[Saved data entries]
Inductive I2SLinkStatus :=
| I2S_LINK_DISCONNECTED | I2S_LINK_SYNCING | I2S_LINK_STABLE
| I2S_LINK_DEGRADED | I2S_LINK_ERROR.

(** The 4th slot: [criticality] on an even sequence number, [ici] on an
    odd one. *)
Definition extra_of (metrics : ConsciousnessMetrics) : float_bits :=
  if sequence metrics mod 2 =? 0 then criticality metrics else ici metrics.

(** One iteration of the interleaving loop: channels 4 to 7 of sample
    [i]. *)
Definition encode_sample (p d c x : Z) (i : nat) (frame : list Z) : list Z :=
  let frame := <[(i * I2S_CHANNELS + 4)%nat := p]> frame in
  let frame := <[(i * I2S_CHANNELS + 5)%nat := d]> frame in
  let frame := <[(i * I2S_CHANNELS + 6)%nat := c]> frame in
  <[(i * I2S_CHANNELS + 7)%nat := x]> frame.

Definition encode_metrics_to_frame
    (frame : list Z) (metrics : ConsciousnessMetrics) : list Z :=
  let phi_phase_i := union_f_to_i (phi_phase metrics) in
  let phi_depth_i := union_f_to_i (phi_depth metrics) in
  let coherence_i := union_f_to_i (coherence metrics) in
  let extra_i := union_f_to_i (extra_of metrics) in
  for_loop I2S_BUFFER_SIZE 0
    (encode_sample phi_phase_i phi_depth_i coherence_i extra_i) frame.

(** The decoder reads the first sample of the buffer and fills the
    caller's record in place; the parity it applies is that of the
    [sequence] field already in the record.  A frame shorter than eight
    words cannot be read: [None]. *)
Definition decode_metrics_from_frame
    (frame : list Z) (metrics : ConsciousnessMetrics)
    : option ConsciousnessMetrics :=
  match frame !! 4%nat, frame !! 5%nat, frame !! 6%nat, frame !! 7%nat with
  | Some p, Some d, Some c, Some x =>
      let extra_f := union_i_to_f x in
      Some {| phi_phase := union_i_to_f p;
              phi_depth := union_i_to_f d;
              coherence := union_i_to_f c;
              criticality := if sequence metrics mod 2 =? 0
                             then extra_f else criticality metrics;
              ici := if sequence metrics mod 2 =? 0
                     then ici metrics else extra_f;
              timestamp_us := timestamp_us metrics;
              sequence := sequence metrics |}
  | _, _, _, _ => None
  end.

(** Globals of the translation unit that the transmit and receive paths
    touch. *)
Record Globals := {
  g_running : bool;
  g_tx_buffer : list Z;
  g_rx_buffer : list Z;
  frames_transmitted : Z;
  frames_received : Z
}.

(** A null pointer argument is [None]. *)
Definition i2s_bridge_transmit
    (audio_data : option (list Z)) (metrics : option ConsciousnessMetrics)
    (g : Globals) : bool * Globals :=
  match audio_data, metrics with
  | Some audio, Some m =>
      if negb (g_running g) then (false, g)
      else
        let tx := memcpy (g_tx_buffer g) audio (I2S_BUFFER_SIZE * I2S_CHANNELS) in
        let tx := encode_metrics_to_frame tx m in
        (true, {| g_running := g_running g;
                  g_tx_buffer := tx;
                  g_rx_buffer := g_rx_buffer g;
                  frames_transmitted := u64 (frames_transmitted g + 1);
                  frames_received := frames_received g |})
  | _, _ => (false, g)
  end.

(** Receive returns the audio copy and the decoded record next to the
    result; on failure the caller's record is handed back untouched. *)
Definition i2s_bridge_receive
    (audio_data : option (list Z)) (metrics : option ConsciousnessMetrics)
    (g : Globals)
    : bool * option (list Z) * option ConsciousnessMetrics * Globals :=
  match audio_data, metrics with
  | Some audio, Some m =>
      if negb (g_running g) then (false, audio_data, metrics, g)
      else
        match decode_metrics_from_frame (g_rx_buffer g) m with
        | Some m' =>
            (true,
             Some (memcpy audio (g_rx_buffer g) (I2S_BUFFER_SIZE * I2S_CHANNELS)),
             Some m',
             {| g_running := g_running g;
                g_tx_buffer := g_tx_buffer g;
                g_rx_buffer := g_rx_buffer g;
                frames_transmitted := frames_transmitted g;
                frames_received := u64 (frames_received g + 1) |})
        | None => (false, audio_data, metrics, g)
        end
  | _, _ => (false, audio_data, metrics, g)
  end.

▸ **DIRECTIONS FOR THIS TASK**:
Every line of the entries above that includes "Some" should be copied.

▸ **FINAL ANSWER**:
  | Some p, Some d, Some c, Some x =>
      Some {| phi_phase := union_i_to_f p;
  | Some audio, Some m =>
  | Some audio, Some m =>
        | Some m' =>
             Some (memcpy audio (g_rx_buffer g) (I2S_BUFFER_SIZE * I2S_CHANNELS)),
             Some m',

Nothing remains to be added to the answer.